__Instructions to follow__
Print exactly what the entries say, line by line, from the first line down to the one with "Theorem endpoint_roundtrip t", inclusive.

Data records:
(** The endpoint an instance announces, when it registers and with every
    heartbeat, is the one others are told, without blanks and final slashes, for
    as long as the heartbeat is not stale; then there is none. *)
Theorem endpoint_roundtrip t uuid i url t0 t1 : unique_instances t → unicode url →
  let told := if (t1 <=? t0 + seconds RING_STALE_THRESHOLD_SECONDS)%Z then none_if_empty (rstrip_slash (py_strip url)) else None in
  resolve_endpoint i RING_STALE_THRESHOLD_SECONDS t1 (register uuid i (Some url) t0 t) = told ∧
  resolve_endpoint i RING_STALE_THRESHOLD_SECONDS t1 (heartbeat true uuid i (Some url) t0 t) = told.
Proof.
  intros Ht Hu told. assert (∀ row, last_heartbeat_at row = t0 → metadata_json row = _bridge_ring_metadata_json (Some url) →
    (if fresh RING_STALE_THRESHOLD_SECONDS t1 row then _bridge_ring_endpoint_from_metadata (metadata_json row) else None) = told) as Hrow.
  { intros row Hh Hm. unfold told, fresh. rewrite Hm, Hh, metadata_roundtrip by done.
    replace (t1 - seconds RING_STALE_THRESHOLD_SECONDS <=? t0)%Z with (t1 <=? t0 + seconds RING_STALE_THRESHOLD_SECONDS)%Z; [done|].
    apply eq_iff_eq_true. rewrite !Z.leb_le. lia. }
  split; [unfold register|unfold heartbeat]; rewrite endpoint_found; try done; by apply Hrow.
Qed.

(** *** Owners of sessions *)

(** The instances in the ring at a time, by name. *)
Definition members (now : Z) (t : list BridgeRingMember) : list string :=
  sorted_set (stripped_entries (list_active RING_STALE_THRESHOLD_SECONDS true now t)).

Lemma members_iff now t i : i ∈ members now t ↔ i ≠ "" ∧ ∃ m, m ∈ t ∧ py_strip (rm_instance_id m) = i ∧ fresh RING_STALE_THRESHOLD_SECONDS now m = true ∧ is_Some (metadata_json m).
Proof.
  unfold members, sorted_set, stripped_entries. rewrite order_by_elem, elem_of_remove_dups, elem_of_filter_bool, negb_true_iff, String.eqb_neq, elem_of_map.
  setoid_rewrite active_iff. split.
  - intros [(j & -> & m & Hm & <- & Hf & Hr) Hne]. split; [done|]. exists m. naive_solver.
  - intros [Hne (m & Hm & <- & Hf & Hr)]. split; [|done]. exists (rm_instance_id m). split; [done|]. exists m. naive_solver.
Qed.

Lemma select_node_in sha256 key nodes : nodes ≠ [] → ∃ node, Rendezvous.select_node sha256 key nodes = Some node ∧ node ∈ nodes.
Proof.
  intros Hne. destruct nodes as [|x [|y l]]; [done|exists x; set_solver|]. cbn [Rendezvous.select_node].
  destruct (max_by_is_Some (Rendezvous._score sha256 key) (x :: y :: l) Hne) as [node E]. exists node. split; [done|]. by apply max_by_elem in E.
Qed.

(** While two or more instances with an endpoint are alive, every instance that
    reads the table names the same owner for a session, and it is one of them. *)
Theorem ring_owner_agreed sha256 key now t : 2 <= length (members now t) →
  ∃ owner, owner ∈ members now t ∧ ∀ settings, _http_bridge_owner_instance sha256 key settings (Some (Some (now, t))) = Some (Some owner).
Proof.
  intros Hn. destruct (select_node_in sha256 (hash_input key) (members now t)) as (owner & Ho & Hin); [by intros E; rewrite E in Hn; simpl in Hn; lia|].
  exists owner. split; [done|]. intros settings. unfold _http_bridge_owner_instance, _active_http_bridge_instance_ring.
  destruct (_normalized_http_bridge_instance_ring settings) as [instance static]. destruct (list_active RING_STALE_THRESHOLD_SECONDS true now t) as [|a l] eqn:E.
  { unfold members in Hn. rewrite E in Hn. simpl in Hn. lia. }
  rewrite <- E. fold (members now t). destruct (members now t) as [|x [|y l']]; simpl in Hn; [lia..|]. cbn [length Nat.leb]. by rewrite Ho.
Qed.

(** *** Samples *)

Definition sample_member (i : string) (at_s : Z) (endpoint : option string) : BridgeRingMember :=
  {| rm_id := i; rm_instance_id := i; registered_at := 0; last_heartbeat_at := seconds at_s; metadata_json := _bridge_ring_metadata_json endpoint |}.
Definition sample_ring : list BridgeRingMember := [sample_member "pod-b" 100 (Some "http://b:1"); sample_member "pod-a" 100 (Some "http://a:1/")].
Definition pod (i : string) : Settings := {| instance_id_setting := i; instance_ring_setting := [] |}.
Definition sample_key : _HTTPBridgeSessionKey := {| affinity_kind := "turn_state_header"; affinity_key := "t1"; api_key_id := None |}.

(** When only one instance is alive in the table, every other instance takes
    itself for the owner of every session. *)
Theorem lone_member_not_owner :
  members (seconds 110) [sample_member "pod-b" 100 (Some "http://b:1"); sample_member "pod-a" 70 (Some "http://a:1")] = ["pod-b"] ∧
  ∀ sha256, _http_bridge_owner_instance sha256 sample_key (pod "pod-a")
    (Some (Some (seconds 110, [sample_member "pod-b" 100 (Some "http://b:1"); sample_member "pod-a" 70 (Some "http://a:1")]))) = Some (Some "pod-a").
Proof. split; [by vm_compute|]. intros sha256. by vm_compute. Qed.

Lemma ring_owner_agreed_witness :
  ∃ owner, owner ∈ members (seconds 110) sample_ring ∧
    ∀ settings, _http_bridge_owner_instance (λ s, s) sample_key settings (Some (Some (seconds 110, sample_ring))) = Some (Some owner).
Proof. apply (ring_owner_agreed (λ s, s) sample_key (seconds 110) sample_ring). vm_compute. lia. Defined.

Lemma endpoint_roundtrip_witness :
  resolve_endpoint "pod-a" RING_STALE_THRESHOLD_SECONDS (seconds 125) (register "u" "pod-a" (Some " http://new:2/ ") (seconds 100) sample_ring)
  = Some "http://new:2".
Proof.
  apply (endpoint_roundtrip sample_ring "u" "pod-a" " http://new:2/ " (seconds 100) (seconds 125)).
  - apply (bool_decide_unpack _). vm_compute. exact I.
  - apply unicode_check; vm_compute; reflexivity.
Defined.

Lemma leaving_ages_out_witness :
  "pod-a" ∈ list_active RING_STALE_THRESHOLD_SECONDS false (seconds 115) (mark_stale "pod-a" RING_STALE_THRESHOLD_SECONDS RING_STALE_GRACE_SECONDS (seconds 100) sample_ring).
Proof.
  apply (leaving_ages_out sample_ring "pod-a" (seconds 100) (seconds 115)); [apply (bool_decide_unpack _); vm_compute; exact I|apply elem_of_map; eexists; split; [|by right; left]; reflexivity|vm_compute; discriminate].
Defined.

End RingFacts.
Definition state_of (k : continuity_key) (l : list (continuity_key * nat)) : option nat :=
  match List.find (λ e, bool_decide (e.1 = k)) l with Some e => Some e.2 | None => None end.
(** Oldest entries go first. *)
Definition evict_states (l : list (continuity_key * nat)) : list (continuity_key * nat) :=
  drop (length l - _WEBSOCKET_CONTINUITY_CACHE_LIMIT) l.

(** The state of a request: a number of the index, or a state nobody shares. *)
Definition _websocket_continuity_state_for_request (headers : dict string) (api_key : option string) (codex_session_affinity : bool)
    (ix : continuity_index) : continuity_index * nat :=
  let fresh := ({| ix_entries := ix_entries ix; ix_next := S (ix_next ix) |}, ix_next ix) in
  if negb codex_session_affinity then fresh
  else match _owner_lookup_session_id_from_headers headers with
  | None => fresh
  | Some session_id =>
      let key := (session_id, api_key) in
      match state_of key (ix_entries ix) with
      | None => ({| ix_entries := evict_states (ix_entries ix ++ [(key, ix_next ix)]); ix_next := S (ix_next ix) |}, ix_next ix)
      | Some state =>
          ({| ix_entries := evict_states (List.filter (λ e, negb (bool_decide (e.1 = key))) (ix_entries ix) ++ [(key, state)]);
              ix_next := ix_next ix |}, state)
      end
  end.

End Affinity.

(** ** Files *)
Module FilePins.
Import Affinity.

Definition _FILE_ACCOUNT_PIN_TTL_SECONDS : Q := 1800.

Record _FilePinEntry := { pin_account_id : string; pin_expires_at : Q }.
Notation pins := (gmap string _FilePinEntry).

Definition expired (now : Q) (e : _FilePinEntry) : bool := qle (pin_expires_at e) now.
Definition _evict_expired_file_pins_locked (now : Q) (p : pins) : pins := filter (λ e, expired now e.2 = false) p.
(** C26. A forwarded request is accepted by its target, with the context the origin
    sent, when the body that arrives has the same canonical text; provided the
    fields of the context are not empty and have no blanks around them, kind and
    key of the affinity come together, the client sent no header of the bridge
    itself (nor a turn state that the context lacks), and header names are in
    lower case. *)
Theorem forward_roundtrip hmac sha256 headers payload c body : (∀ s, plain (hmac s)) → client_headers headers → context_wf headers c →
  sort_keys (JObj body) = sort_keys (JObj payload) →
  parse_forwarded_request hmac sha256 (build_owner_forward_headers hmac sha256 headers payload c) body (target_instance c) = Ok c.
Proof. apply forward_roundtrip_aux. Qed.

(** ** What a signature vouches for *)

Fixpoint no_bar (s : string) : bool := match s with "" => true | String ch s => negb (Ascii.eqb ch "|") && no_bar s end.

Lemma bar_split a b s t : no_bar a = true → no_bar b = true → (a ++ String "|" s = b ++ String "|" t)%string → a = b ∧ s = t.
Proof.
  revert b. induction a as [|x a IH]; intros [|y b] Ha Hb E; simpl in *.
  - by injection E.
  - injection E as <- _. done.
  - injection E as -> _. done.
  - injection E as -> E. apply andb_true_iff in Ha as [_ Ha], Hb as [_ Hb]. destruct (IH b Ha Hb E) as [-> ->]. done.
Qed.

Lemma no_bar_app a s : no_bar (a ++ String "|" s) = false.
Proof. induction a as [|x a IH]; [done|]. simpl. rewrite IH. by destruct (Ascii.eqb x "|"). Qed.

Lemma joined_inj l l' : l ≠ [] → l' ≠ [] → Forall (λ s, no_bar s = true) l → Forall (λ s, no_bar s = true) l' →
  String.concat "|" l = String.concat "|" l' → l = l'.
Proof.
  revert l'. induction l as [|a l IH]; [done|]. intros [|b l'] _ Hne Hl Hl' E; [done|]. inversion Hl as [|? ? Ha Hl1]; subst.
  inversion Hl' as [|? ? Hb Hl2]; subst. destruct l as [|a' l], l' as [|b' l'].
  - cbn [String.concat] in E. by subst b.
  - change (String.concat "|" [a]) with a in E. change (String.concat "|" (b :: b' :: l')) with (b ++ String "|" (String.concat "|" (b' :: l')))%string in E.
    subst a. by rewrite no_bar_app in Ha.
  - change (String.concat "|" [b]) with b in E. change (String.concat "|" (a :: a' :: l)) with (a ++ String "|" (String.concat "|" (a' :: l)))%string in E.
    subst b. by rewrite no_bar_app in Hb.
  - change (a ++ String "|" (String.concat "|" (a' :: l)) = b ++ String "|" (String.concat "|" (b' :: l')))%string in E.
    apply bar_split in E as [-> E]; [|done..]. f_equal. by apply IH.
Qed.

(** No optional field is an empty text. *)
Definition context_filled (c : HTTPBridgeForwardContext) : Prop :=
  downstream_turn_state c ≠ Some "" ∧ original_affinity_kind c ≠ Some "" ∧ original_affinity_key c ≠ Some ""
  ∧ match reservation c with Some r => fw_reservation_id r ≠ "" | None => True end.

Lemma or_empty_inj a b : a ≠ Some "" → b ≠ Some "" → or_s a "" = or_s b "" → a = b.
Proof.
  intros Ha Hb. unfold or_s. destruct a as [a|], b as [b|]; [|destruct (String.eqb_spec a "")|destruct (String.eqb_spec b "")|done]; try congruence.
  destruct (String.eqb_spec a ""), (String.eqb_spec b ""); congruence.
Qed.

Lemma flag_inj a b : flag a = flag b → a = b.
Proof. by destruct a, b. Qed.

Lemma context_fields_inj c d : context_filled c → context_filled d → context_fields c = context_fields d → c = d.
Proof.
  destruct c as [o t a ts k key r], d as [o' t' a' ts' k' key' r']. intros (C1 & C2 & C3 & C4) (D1 & D2 & D3 & D4). cbn in *.
  intros [= -> -> ->%flag_inj ->%or_empty_inj ->%or_empty_inj ->%or_empty_inj E1 E2 E3]; [|done..].
  destruct r as [[]|], r' as [[]|]; cbn in *; congruence.
Qed.

Lemma optional_filled v : _optional_header v ≠ Some "".
Proof. unfold _optional_header, none_if_empty. destruct v as [v|]; [|done]. destruct (String.eqb_spec (py_strip v) ""); congruence. Qed.

Lemma read_context_filled headers target : context_filled (context_from_headers headers target).
Proof.
  split_and!; try apply optional_filled. cbn [reservation context_from_headers]. unfold _reservation_from_headers.
  pose proof (optional_filled (header headers HTTP_BRIDGE_RESERVATION_ID_HEADER)) as H.
  repeat (destruct (_optional_header _) as [?|]; [|done]). cbn [fw_reservation_id]. congruence.
Qed.

(** C8. An owner that accepts a request under a signature accepts the context and
    the body the signature was made for, as long as no field has a bar in it
    (collisions of the two hash functions aside). *)
Theorem forward_authentic hmac sha256 headers body current c payload0 c0 : (∀ s t, hmac s = hmac t → s = t) →
  (∀ s t, sha256 s = sha256 t → s = t) → (∀ s, no_bar (sha256 s) = true) →
  Forall (λ s, no_bar s = true) (context_fields c) → Forall (λ s, no_bar s = true) (context_fields c0) → context_filled c0 →
  unicode_value (JObj body) → unicode_value (JObj payload0) →
  header headers HTTP_BRIDGE_SIGNATURE_HEADER = Some (_bridge_forward_signature hmac sha256 payload0 c0) →
  (∀ s, plain (hmac s)) →
  parse_forwarded_request hmac sha256 headers body current = Ok c →
  c = c0 ∧ sort_keys (JObj body) = sort_keys (JObj payload0) ∧ target_instance c = current.
Proof.
  intros Hmac Hsha Hbar Hf Hf0 Hfill Hb Hp Hsig Hplain. unfold parse_forwarded_request. case_if; [done|].
  destruct (_ || _) eqn:Ht; [done|]. apply orb_false_iff in Ht as [_ Ht]. rewrite negb_false_iff in Ht. apply String.eqb_eq in Ht.
  rewrite Hsig, optional_plain by apply Hplain. destruct (String.eqb_spec (_bridge_forward_signature hmac sha256 payload0 c0)
    (_bridge_forward_signature hmac sha256 body (context_from_headers headers (py_strip (default "" (header headers HTTP_BRIDGE_TARGET_INSTANCE_HEADER))))))
    as [E|]; [|done]. intros [= <-]. unfold _bridge_forward_signature in E. apply Hmac, joined_inj in E; [| |by destruct (context_fields _)|..].
  - apply app_inj_tail in E as [E1 E2%Hsha]. split_and!; [by apply context_fields_inj; [apply read_context_filled| |]| |done].
    symmetry. by apply canonical_ascii_faithful.
  - by destruct (context_fields c0).
  - apply Forall_app. split; [done|by constructor].
  - apply Forall_app. split; [done|by constructor].
Qed.

(** A bar in a field is not told from the bar between two fields: here a session
    key that holds bars is signed like a shorter key with a usage reservation. *)
Definition barred_key : HTTPBridgeForwardContext :=
  {| origin_instance := "a"; target_instance := "b"; cx_codex_session_affinity := true; downstream_turn_state := None;
     original_affinity_kind := Some "session_header"; original_affinity_key := Some "s|r|k|m"; reservation := None |}.
Definition moved_bars : HTTPBridgeForwardContext :=
  {| origin_instance := "a"; target_instance := "b"; cx_codex_session_affinity := true; downstream_turn_state := None;
     original_affinity_kind := Some "session_header"; original_affinity_key := Some "s";
     reservation := Some {| fw_reservation_id := "r"; fw_key_id := "k"; fw_model := "m|||" |} |}.

Lemma dict_set_twice (h : dict string) k v w : dict_set (dict_set h k v) k w = dict_set h k w.
Proof.
  induction h as [|[j u] h IH]; simpl; [by rewrite String.eqb_refl|].
  destruct (String.eqb k j) eqn:E; simpl; rewrite E; [done|by f_equal].
Qed.

(** The owner takes the signature of a request without a reservation for one
    that names a reservation of another key. *)
Theorem signature_covers_other_context hmac sha256 payload : (∀ s, plain (hmac s)) →
  parse_forwarded_request hmac sha256
    (dict_set (build_owner_forward_headers hmac sha256 [] payload moved_bars) HTTP_BRIDGE_SIGNATURE_HEADER
       (_bridge_forward_signature hmac sha256 payload barred_key)) payload "b" = Ok moved_bars.
Proof.
  intros Hp. change (_bridge_forward_signature hmac sha256 payload barred_key) with (_bridge_forward_signature hmac sha256 payload moved_bars).
  unfold build_owner_forward_headers at 1. rewrite dict_set_twice. apply forward_roundtrip_aux; [done|constructor|by split|done].
Qed.

(** ** Samples *)

Definition sample_payload : dict json := [("model", JStr "gpt-5"); ("input", JList [JObj [("role", JStr "user"); ("content", JStr "hi")]])].
Definition sample_context : HTTPBridgeForwardContext :=
  {| origin_instance := "a"; target_instance := "b"; cx_codex_session_affinity := true; downstream_turn_state := Some "turn";
     original_affinity_kind := Some "session_header"; original_affinity_key := Some "s";
     reservation := Some {| fw_reservation_id := "r"; fw_key_id := "k"; fw_model := "gpt-5" |} |}.
Definition sample_headers : dict string := [("host", "proxy"); ("session_id", "s")].
(** A stand-in for a digest: the bits, between two letters. *)
Definition bit (b : bool) : ascii := if b then "1" else "0".
Fixpoint bits (s : string) : string :=
  match s with
  | "" => ""
  | String (Ascii b0 b1 b2 b3 b4 b5 b6 b7) s =>
      String (bit b0) (String (bit b1) (String (bit b2) (String (bit b3)
        (String (bit b4) (String (bit b5) (String (bit b6) (String (bit b7) (bits s))))))))
  end.
Definition sample_digest (s : string) : string := String "x" (bits s ++ "x").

__Solution for this exercise__
(** The endpoint an instance announces, when it registers and with every
    heartbeat, is the one others are told, without blanks and final slashes, for
    as long as the heartbeat is not stale; then there is none. *)
Theorem endpoint_roundtrip t uuid i url t0 t1 : unique_instances t → unicode url →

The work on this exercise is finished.